What you will do ->
From the line with "destruct (session_or_stuck (R" to the line with "exists s0 vs, WebRtcVad_Init", retype every line exactly, including those two, and leave out the rest of the data below.

--

Lemma ValidRateAndFrameLength_spec fs n :
  (valid_frame fs n /\ WebRtcVad_ValidRateAndFrameLength fs n = 0) \/
  (~ valid_frame fs n /\ WebRtcVad_ValidRateAndFrameLength fs n = -1).
Proof.
  assert (Hr : forall r, (r = 8000 \/ r = 16000 \/ r = 32000 \/ r = 48000) ->
    (valid_frame r n /\ length_loop 4 r n 10 = 0) \/ (~ valid_frame r n /\ length_loop 4 r n 10 = -1)).
  { intros r Hr. rewrite length_loop_spec. cbv zeta. rewrite Z.quot_div_nonneg by lia.
    destruct (Z.eqb_spec n (r / 1000 * 10)); [left; split; [split; [done|exists 10; auto]|done]|].
    destruct (Z.eqb_spec n (r / 1000 * 20)); [left; split; [split; [done|exists 20; auto]|done]|].
    destruct (Z.eqb_spec n (r / 1000 * 30)); [left; split; [split; [done|exists 30; auto]|done]|].
    right. split; [|done]. intros [_ (ms & [->|[->| ->]] & ?)]; done. }
  unfold WebRtcVad_ValidRateAndFrameLength, kValidRates. cbn [rate_loop].
  destruct (Z.eqb_spec 8000 fs) as [<-|]; [apply Hr; auto|].
  destruct (Z.eqb_spec 16000 fs) as [<-|]; [apply Hr; auto|].
  destruct (Z.eqb_spec 32000 fs) as [<-|]; [apply Hr; auto|].
  destruct (Z.eqb_spec 48000 fs) as [<-|]; [apply Hr; auto|].
  right. split; [|done]. intros [H _]. lia.
Qed.

(** A frame on an initialised instance. *)
Lemma Process_spec {R} x s fs audio n :
  vad_ok s -> (valid_frame fs n -> n <= Zlen audio) ->
  exists v s',
    WebRtcVad_Process (R := R) (Some x) (Some s) fs (Some audio) n = Cont (v, Some s') /\ vad_ok s' /\
    ((valid_frame fs n /\ (v = 0 \/ v = 1)) \/ (~ valid_frame fs n /\ v = -1 /\ s' = s)).
Proof.
  intros Hs Ha. unfold WebRtcVad_Process. rewrite (v_init s Hs), Z.eqb_refl. cbn [negb].
  destruct (ValidRateAndFrameLength_spec fs n) as [[Hv ->]|[Hv ->]]; cbn [Z.eqb negb];
    [|exists (-1), s; split; [reflexivity|]; auto].
  specialize (Ha Hv).
  set (m := if fs =? 48000 then _ else _).
  assert (Hm : gives m decision_ok).
  { subst m. destruct Hv as [[->|[->|[->| ->]]] (ms & Hms & Hn)]; cbn [Z.eqb Pos.eqb].
    - apply gives_CalcVad8khz; [done|zdm|done].
    - apply gives_CalcVad16khz; [done|zdm|done].
    - apply gives_CalcVad32khz; [done|zdm|done].
    - apply gives_CalcVad48khz; [done|zdm|done]. }
  destruct Hm as ([v s'] & -> & Hv' & Hs'). cbn [fst snd flow_bind] in *.
  exists (if 0 <? v then 1 else v), s'. split; [reflexivity|]. split; [done|].
  left. split; [done|]. destruct (Z.ltb_spec 0 v); lia.
Qed.

(** ** Sessions *)

(** What a client calls after WebRtcVad_Init. *)
Inductive call : Type :=
| SetMode (mode : Z)
| Frame (fs : Z) (audio : list Z) (frame_length : Z).

Definition do_call {R : Type} (beyond : option Z) (c : call) (h : option VadInstT)
  : flow R (Z * option VadInstT) :=
  match c with
  | SetMode m => Cont (WebRtcVad_set_mode h m)
  | Frame fs audio n => WebRtcVad_Process beyond h fs (Some audio) n
  end.

(** The answers to a sequence of calls. *)
Fixpoint session {R : Type} (beyond : option Z) (calls : list call) (h : option VadInstT)
  : flow R (list Z) :=
  match calls with
  | [] => Cont []
  | c :: calls =>
      let! (v, h) := do_call beyond c h in
      let! vs := session beyond calls h in
      Cont (v :: vs)
  end.

(** The audio of an accepted frame is long enough. *)
Definition supplied (c : call) : Prop :=
  match c with SetMode _ => True | Frame fs audio n => valid_frame fs n -> n <= Zlen audio end.

(** The answers that the interface documents. *)
Definition answer (c : call) (v : Z) : Prop :=
  match c with
  | SetMode m => v = if is_mode m then 0 else -1
  | Frame fs _ n => (valid_frame fs n /\ (v = 0 \/ v = 1)) \/ (~ valid_frame fs n /\ v = -1)
  end.

Lemma do_call_spec {R} x c s :
  vad_ok s -> supplied c ->
  exists v s', do_call (R := R) (Some x) c (Some s) = Cont (v, Some s') /\ vad_ok s' /\ answer c v.
Proof.
  intros Hs Hc. destruct c as [m|fs audio n]; cbn [do_call supplied answer] in *.
  - unfold WebRtcVad_set_mode. rewrite (v_init s Hs), Z.eqb_refl. cbn [negb].
    destruct (set_mode_core_spec s m Hs) as [Hr Hs'].
    destruct (WebRtcVad_set_mode_core s m) as [r s']. cbn [fst snd] in *. exists r, s'. auto.
  - destruct (Process_spec (R := R) x s fs audio n Hs Hc) as (v & s' & E & Hs' & Hv).
    exists v, s'. split; [exact E|]. split; [done|]. tauto.
Qed.

(** *** What lies beyond the arrays of the minimum tracking

    [rel] compares the runs with two values beyond; it is equality for two values, and
    [or_stuck] when one run has none. *)
Section beyond.
Variables o1 o2 : option Z.
Variable rel : forall R A : Type, flow R A -> flow R A -> Prop.
Hypothesis rel_refl : forall R A (m : flow R A), rel R A m m.
Hypothesis rel_bind : forall R A B (m m' : flow R A) (k k' : A -> flow R B),
  rel R A m m' -> (forall a, rel R B (k a) (k' a)) -> rel R B (flow_bind m k) (flow_bind m' k').
Hypothesis rel_minimum : forall R s f c,
  rel R (Z * VadInstT) (WebRtcVad_FindMinimum o1 s f c) (WebRtcVad_FindMinimum o2 s f c).

Lemma rel_for {R St} (body body' : Z -> St -> flow R St) n i s :
  (forall j s, rel R St (body j s) (body' j s)) -> rel R St (for_up n i body s) (for_up n i body' s).
Proof.
  intros H. revert i s. induction n as [|n IH]; intros i s; [apply rel_refl|]. cbn [for_up].
  apply rel_bind; [apply H|]. intros s'. apply IH.
Qed.

Lemma rel_update_channel {R} l speech features channel st :
  rel R _ (update_channel o1 l speech features channel st) (update_channel o2 l speech features channel st).
Proof.
  destruct st as [maxspe self]. unfold update_channel. apply rel_bind; [apply rel_refl|]. intros feature.
  apply rel_bind; [apply rel_minimum|]. intros [fm self']. apply rel_refl.
Qed.

Lemma rel_GmmProbability {R} self features power n :
  rel R _ (GmmProbability o1 self features power n) (GmmProbability o2 self features power n).
Proof.
  unfold GmmProbability. cbv zeta. do 4 (apply rel_bind; [apply rel_refl|]; intros ?).
  apply rel_bind; [|intros [flag self']; apply rel_refl]. destruct (_ <? power); [|apply rel_refl].
  apply rel_bind; [apply rel_refl|]. intros l. apply rel_bind; [|intros [m self']; apply rel_refl].
  apply rel_for. intros j st. apply rel_update_channel.
Qed.

Lemma rel_CalcVad8khz {R} s audio n :
  rel R _ (WebRtcVad_CalcVad8khz o1 s audio n) (WebRtcVad_CalcVad8khz o2 s audio n).
Proof.
  unfold WebRtcVad_CalcVad8khz. apply rel_bind; [apply rel_refl|]. intros [[power features] s'].
  apply rel_bind; [apply rel_GmmProbability|]. intros [v s'']. apply rel_refl.
Qed.

Lemma rel_Process {R} h fs audio n :
  rel R _ (WebRtcVad_Process o1 h fs audio n) (WebRtcVad_Process o2 h fs audio n).
Proof.
  unfold WebRtcVad_Process. destruct h as [self|]; [|apply rel_refl]. destruct audio as [audio|]; [|apply rel_refl].
  destruct (negb _); [apply rel_refl|]. destruct (negb _); [apply rel_refl|].
  apply rel_bind; [|intros [v s']; apply rel_refl].
  destruct (fs =? 48000); [|destruct (fs =? 32000); [|destruct (fs =? 16000);
    [|destruct (fs =? 8000); [apply rel_CalcVad8khz|apply rel_refl]]]].
  - unfold WebRtcVad_CalcVad48khz. cbv zeta. apply rel_bind; [apply rel_refl|]. intros [[nb st] tmp]. apply rel_CalcVad8khz.
  - unfold WebRtcVad_CalcVad32khz. cbv zeta. apply rel_bind; [apply rel_refl|]. intros [wb ds].
    apply rel_bind; [apply rel_refl|]. intros [nb ds']. apply rel_CalcVad8khz.
  - unfold WebRtcVad_CalcVad16khz. cbv zeta. apply rel_bind; [apply rel_refl|]. intros [nb ds]. apply rel_CalcVad8khz.
Qed.

Lemma rel_session {R} calls h : rel R _ (session o1 calls h) (session o2 calls h).
Proof.
  revert h. induction calls as [|c calls IH]; intros h; [apply rel_refl|]. cbn [session].
  apply rel_bind; [destruct c; [apply rel_refl|apply rel_Process]|]. intros [v h'].
  apply rel_bind; [apply IH|]. intros vs. apply rel_refl.
Qed.
End beyond.

Lemma session_beyond {R} x y calls h : session (R := R) (Some x) calls h = session (Some y) calls h.
Proof.
  assert (H := rel_session (Some x) (Some y) (fun R A (m m' : flow R A) => m = m')). cbv beta in H.
  apply H; clear H.
  - done.
  - intros R' A B m m' k k' -> H. by apply flow_bind_ext.
  - intros R' s f c. apply FindMinimum_beyond.
Qed.

Lemma session_or_stuck {R} x calls h : or_stuck (session (R := R) None calls h) (session (Some x) calls h).
Proof.
  assert (H := rel_session None (Some x) (fun R A (m m' : flow R A) => or_stuck m m')). cbv beta in H.
  apply H; clear H.
  - by right.
  - intros R' A B m m' k k'. apply or_stuck_bind.
  - intros R' s f c. apply FindMinimum_or_stuck.
Qed.

Lemma session_spec {R} x calls s0 :
  vad_ok s0 -> Forall supplied calls ->
  exists vs, session (R := R) (Some x) calls (Some s0) = Cont vs /\ Forall2 answer calls vs.
Proof.
  intros H0 Hc. revert s0 H0. induction Hc as [|c calls Hc _ IH]; intros s0 H0; [by exists []|].
  destruct (do_call_spec (R := R) x c s0 H0 Hc) as (v & s1 & E & H1 & Hv).
  destruct (IH s1 H1) as (vs & E' & Hvs). exists (v :: vs). cbn [session]. rewrite E. cbn [flow_bind].
  rewrite E'. auto.
Qed.

(** C37: after WebRtcVad_Init, on any memory that WebRtcVad_Create gave, every sequence of
    mode changes and frames is answered as documented: a mode 0 to 3 by 0 and another by
    -1, a frame of 10, 20 or 30 ms at 8, 16, 32 or 48 kHz by 0 or 1 and another by -1.
    Every array access is within its array but one: WebRtcVad_FindMinimum reads the
    element after the end of index_vector and of low_value_vector when an entry of the last
    channel expires ([FindMinimum_overread]).  The answers are the same whatever value [x]
    is read there; a run in which that read counts as undefined ([None]) has these answers
    too, unless it gets to the read and stops there. *)
Theorem session_answers {R} s calls :
  Forall supplied calls ->
  exists s0 vs,
    WebRtcVad_Init (Some s) = (0, Some s0) /\ Forall2 answer calls vs /\
    (forall x, session (R := R) (Some x) calls (Some s0) = Cont vs) /\
    (session (R := R) None calls (Some s0) = Cont vs \/ session (R := R) None calls (Some s0) = Stuck).
Proof.
  intros Hc. destruct (InitCore_spec s) as (s0 & E0 & H0 & _).
  destruct (session_spec (R := R) 0 calls s0 H0 Hc) as (vs & E & Hvs). exists s0, vs. do 2 (split; [done|]).
  split; [intros x; by rewrite (session_beyond x 0)|].
  destruct (session_or_stuck (R := R) 0 calls (Some s0)) as [->| ->]; [by right|by left].
Qed.

(** A tone, as 16-bit samples. *)
Definition tone (n : nat) : list Z := map (fun i => (Z.of_nat i * 37) mod 8000 - 4000) (seq 0 n).

Lemma session_answers_witness :
  exists s0 vs, WebRtcVad_Init (Some initial_minimum) = (0, Some s0) /\ length vs = 4%nat /\
    forall x, session (R := Z) (Some x) [SetMode 3; SetMode 4; Frame 8000 (tone 80) 80; Frame 8000 (tone 81) 81]
      (Some s0) = Cont vs.
Proof.
  destruct (session_answers (R := Z) initial_minimum
    [SetMode 3; SetMode 4; Frame 8000 (tone 80) 80; Frame 8000 (tone 81) 81]) as (s0 & vs & H1 & H2 & H3 & _).
  - repeat (apply Forall_cons; split; [cbn [supplied]; try done; intros _; vm_compute; congruence|]).
    by apply Forall_nil.
  - exists s0, vs. split; [exact H1|]. split; [symmetry; apply (Forall2_length _ _ _ H2)|exact H3].
Defined.

(** ** Hangover *)

(** The decisions for a sequence of frame flags, and the counters after it. *)
Fixpoint hangovers (o1 o2 : Z) (flags : list Z) (oh ns : Z) : list Z * Z * Z :=
  match flags with
  | [] => ([], oh, ns)
  | f :: flags =>
      let '(v, oh, ns) := hangover o1 o2 f oh ns in
      let '(vs, oh, ns) := hangovers o1 o2 flags oh ns in
      (v :: vs, oh, ns)
  end.

Lemma hangovers_app o1 o2 a b oh ns :
  hangovers o1 o2 (a ++ b) oh ns =
  let '(va, oh, ns) := hangovers o1 o2 a oh ns in
  let '(vb, oh, ns) := hangovers o1 o2 b oh ns in (va ++ vb, oh, ns).
Proof.
  revert oh ns. induction a as [|f a IH]; intros oh ns; cbn [hangovers app].
  - by destruct (hangovers o1 o2 b oh ns) as [[? ?] ?].
  - destruct (hangover o1 o2 f oh ns) as [[v oh1] ns1]. rewrite IH.
    destruct (hangovers o1 o2 a oh1 ns1) as [[va oh2] ns2].
    by destruct (hangovers o1 o2 b oh2 ns2) as [[vb oh3] ns3].
Qed.

(** A run of speech frames. *)
Lemma hangovers_speech o1 o2 k oh ns :
  0 <= ns <= 6 ->
  hangovers o1 o2 (replicate (S k) 1) oh ns =
  (replicate (S k) 1, if ns + Z.of_nat (S k) <=? 6 then o1 else o2, Z.min 6 (ns + Z.of_nat (S k))).
Proof.
  revert oh ns. induction k as [|k IH]; intros oh ns Hn.
  - cbn [replicate hangovers]. change (Z.of_nat 1) with 1.
    unfold hangover, kMaxSpeechFrames. cbn [Z.eqb]. rewrite s16_id by (unfold is_s16; lia).
    destruct (Z.ltb_spec 6 (ns + 1)), (Z.leb_spec (ns + 1) 6); try lia; f_equal; lia.
  - change (replicate (S (S k)) 1) with (1 :: replicate (S k) 1). cbn [hangovers].
    unfold hangover at 1, kMaxSpeechFrames. cbn [Z.eqb]. rewrite s16_id by (unfold is_s16; lia).
    destruct (Z.ltb_spec 6 (ns + 1)); rewrite IH by lia; zcases; try lia; f_equal; lia.
Qed.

--

Response ->
  destruct (session_or_stuck (R := R) 0 calls (Some s0)) as [->| ->]; [by right|by left].
Qed.

(** A tone, as 16-bit samples. *)
Definition tone (n : nat) : list Z := map (fun i => (Z.of_nat i * 37) mod 8000 - 4000) (seq 0 n).

Lemma session_answers_witness :
  exists s0 vs, WebRtcVad_Init (Some initial_minimum) = (0, Some s0) /\ length vs = 4%nat /\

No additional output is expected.